A man stood in the doorway. “Thanks,” he said. He walked in, removing his hat and cloak, and hung both items on the hat stand. He stood before the row of chairs and plucked one of his suspenders. “I am Erwin Sarvis, as some of you know. I am your cameraman. The purpose of this meeting is to demonstrate a thaumatic camera, and afterwards begin to instruct you in its use and upkeep, including the composition of the relevant chemicals.” He opened the trunk. He removed a tripod, light, camera, cover, and metal plate, severally, uniting them in a metre-high structure. “May I have a volunteer?” he asked.
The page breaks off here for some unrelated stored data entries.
Lemma send_loop_length (msgstr capstr : string) date value (utype : unit_types)
    (n i : nat) hcore (valueout : list double) (unitsout : list string)
    (hcore' : Core) :
  send_loop msgstr capstr date value utype n i hcore =
    (inr (valueout, unitsout), hcore') ->
  List.length valueout = n /\ List.length unitsout = n.
Proof.
  revert i hcore valueout unitsout hcore'.
  induction n as [|n IHn]; intros i hcore vo uo hcore'; simpl.
  - intros [= <- <- _]. now split.
  - destruct (sendMessage msgstr capstr _ hcore) as [[e|rtn] h1];
      [discriminate|].
    destruct (send_loop msgstr capstr date value utype n (S i) h1)
      as [[e|[vo' uo']] h2] eqn:E; [discriminate|].
    intros [= <- <- _]. destruct (IHn _ _ _ _ _ E) as [E1 E2].
    simpl. now rewrite E1, E2.
Qed.

(** X14. When [sendmessage] returns a data frame, the value vector had the
    length of the date vector or length 1, and the frame has one row per
    date: the date column is the date vector as passed (NA included), the
    var column is the capability, and the value and units columns have one
    entry per date.  When the value vector has any other length, the call
    stops before a single message reaches the core. *)
Theorem sendmessage_shape (core : hcore_handle) (msgtype capability : string)
    date value (unit : string) :
  (forall df,
     fst (sendmessage core msgtype capability date value unit) = Return df ->
     (List.length value = List.length date \/ List.length value = 1%nat) /\
     df_date df = date /\ df_var df = capability /\
     List.length (df_value df) = List.length date /\
     List.length (df_units df) = List.length date) /\
  (forall hcore,
     getcore (coreidx core) = Some hcore ->
     List.length value <> List.length date -> List.length value <> 1%nat ->
     sendmessage core msgtype capability date value unit =
     (Stop "Value must have length 1 or same length as date.", Some hcore)).
Proof.
  unfold sendmessage, gethcore. split.
  - intros df. destruct (getcore (coreidx core)) as [hcore|]; [|discriminate].
    destruct (Nat.eqb (List.length value) (List.length date)) eqn:E1;
      destruct (Nat.eqb (List.length value) 1) eqn:E2; simpl;
      try discriminate;
      (destruct (send_loop _ _ _ _ _ _ _ _) as [[e|[vo uo]] h1] eqn:L;
       [discriminate|]);
      intros [= <-]; simpl;
      destruct (send_loop_length _ _ _ _ _ _ _ _ _ _ _ L) as [L1 L2];
      (split; [|now repeat split]).
    + left. now apply Nat.eqb_eq.
    + left. now apply Nat.eqb_eq.
    + right. now apply Nat.eqb_eq.
  - intros hcore G N1 N2. rewrite G.
    apply Nat.eqb_neq in N1, N2. now rewrite N1, N2.
Qed.

Lemma send_loop_ext (msgstr capstr : string) date value value'
    (utype : unit_types) (n i : nat) hcore :
  (forall j, (i <= j < i + n)%nat ->
             message_at date value' utype j = message_at date value utype j) ->
  send_loop msgstr capstr date value' utype n i hcore =
  send_loop msgstr capstr date value utype n i hcore.
Proof.
  revert i hcore. induction n as [|n IHn]; intros i hcore M; simpl; trivial.
  rewrite (M i) by lia.
  destruct (sendMessage msgstr capstr _ hcore) as [[e|rtn] h1]; trivial.
  rewrite (IHn (S i) h1); trivial.
  intros j Hj. apply M. lia.
Qed.

Lemma length_expand_value (N : nat) value :
  List.length (expand_value N value) =
  if Nat.eqb (List.length value) 1 then N else List.length value.
Proof.
  unfold expand_value. rewrite length_map.
  destruct (Nat.eqb (List.length value) 1); trivial. apply repeat_length.
Qed.

Lemma nth_expand (g : option double -> option double) (l : list (option double))
    (j : nat) :
  (j < List.length l)%nat -> nth j (map g l) None = g (nth j l None).
Proof.
  intro L. rewrite (nth_indep _ None (g None)) by now rewrite length_map.
  apply map_nth.
Qed.

Lemma message_at_expand date value (utype : unit_types) (j : nat) :
  List.length value = List.length date \/ List.length value = 1%nat ->
  (j < List.length date)%nat ->
  message_at date (expand_value (List.length date) value) utype j =
  message_at date value utype j.
Proof.
  intros Len Lj. unfold message_at. rewrite length_expand_value.
  f_equal. f_equal. unfold expand_value.
  destruct (Nat.eqb (List.length value) 1) eqn:E1.
  - (* a single value *)
    destruct (Nat.eqb (List.length date) 1) eqn:E2.
    + apply Nat.eqb_eq in E2. rewrite E2 in *.
      rewrite nth_expand by (rewrite repeat_length; lia).
      simpl. now destruct (nth 0 value None).
    + rewrite nth_expand by (rewrite repeat_length; lia).
      rewrite nth_repeat_lt by exact Lj.
      now destruct (nth 0 value None).
  - rewrite E1. apply Nat.eqb_neq in E1.
    destruct Len as [Len|Len]; [|contradiction].
    rewrite nth_expand by lia.
    now destruct (nth j value None).
Qed.

(** X15. A value vector of length 1 is recycled and [NA] counts as 0:
    [sendmessage] with a value vector behaves, result and effect on the core
    alike, exactly as with that vector written out in full, the single
    value repeated for every date and 0 in the place of every [NA]. *)
Theorem sendmessage_expand_value (core : hcore_handle)
    (msgtype capability : string) date value (unit : string) :
  sendmessage core msgtype capability date
              (expand_value (List.length date) value) unit =
  sendmessage core msgtype capability date value unit.
Proof.
  unfold sendmessage. destruct (gethcore core) as [hcore|msg]; trivial.
  rewrite length_expand_value.
  destruct (Nat.eqb (List.length value) 1) eqn:E2.
  - (* a single value: both calls pass the length test *)
    rewrite Nat.eqb_refl, andb_false_r. simpl.
    apply Nat.eqb_eq in E2.
    rewrite (send_loop_ext msgtype capability date value
               (expand_value (List.length date) value)); trivial.
    intros j Hj. apply message_at_expand; [now right|lia].
  - rewrite E2. simpl negb. rewrite !andb_true_r.
    destruct (Nat.eqb (List.length value) (List.length date)) eqn:E1;
      simpl; trivial.
    apply Nat.eqb_eq in E1.
    rewrite (send_loop_ext msgtype capability date value
               (expand_value (List.length date) value)); trivial.
    intros j Hj. apply message_at_expand; [now left|lia].
Qed.

End SendMessageFacts.

(** * Further runs on concrete series *)

(** X1 on the calls of scenario A. *)
Lemma exists_iff_set_witness :
  exists_ 2000 seriesA = true /\
  (exists t' d, In (Set_ t' d) callsA /\ 2000 == t').
Proof.
  split; [reflexivity|].
  apply (exists_iff_set (H := Linear.engine) (IH := interp_helper_double)
           callsA 2000).
  reflexivity.
Defined.

(** X2: the sample of 2000 is still there after scenario A went on. *)
Lemma samples_never_removed_witness :
  exists_ 2000 (run (H := Linear.engine) (IH := interp_helper_double)
                    [Set_ 2020 30; Get 1995; AllowInterp true] seriesA) = true.
Proof.
  apply (samples_never_removed (H := Linear.engine)
           (IH := interp_helper_double)
           [Set_ 2020 30; Get 1995; AllowInterp true] seriesA 2000).
  reflexivity.
Defined.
Zenervic raised his hand right away.

“Inspector Zenervic,” Sarvis said. “Thank you.”

Zenervic stood beside Sarvis. “No need,” he said. “Alright.” He brushed epaulettes with the backs of his hands. He corrected his collar. He removed his hat and balanced it on his forearm. “Where do you want me?” He looked at Brosz and rolled his eyes.

Brosz did not smile at the other man. He took out his cigarette box and matches.

“Please,” Sarvis said. “The smoke would interfere.”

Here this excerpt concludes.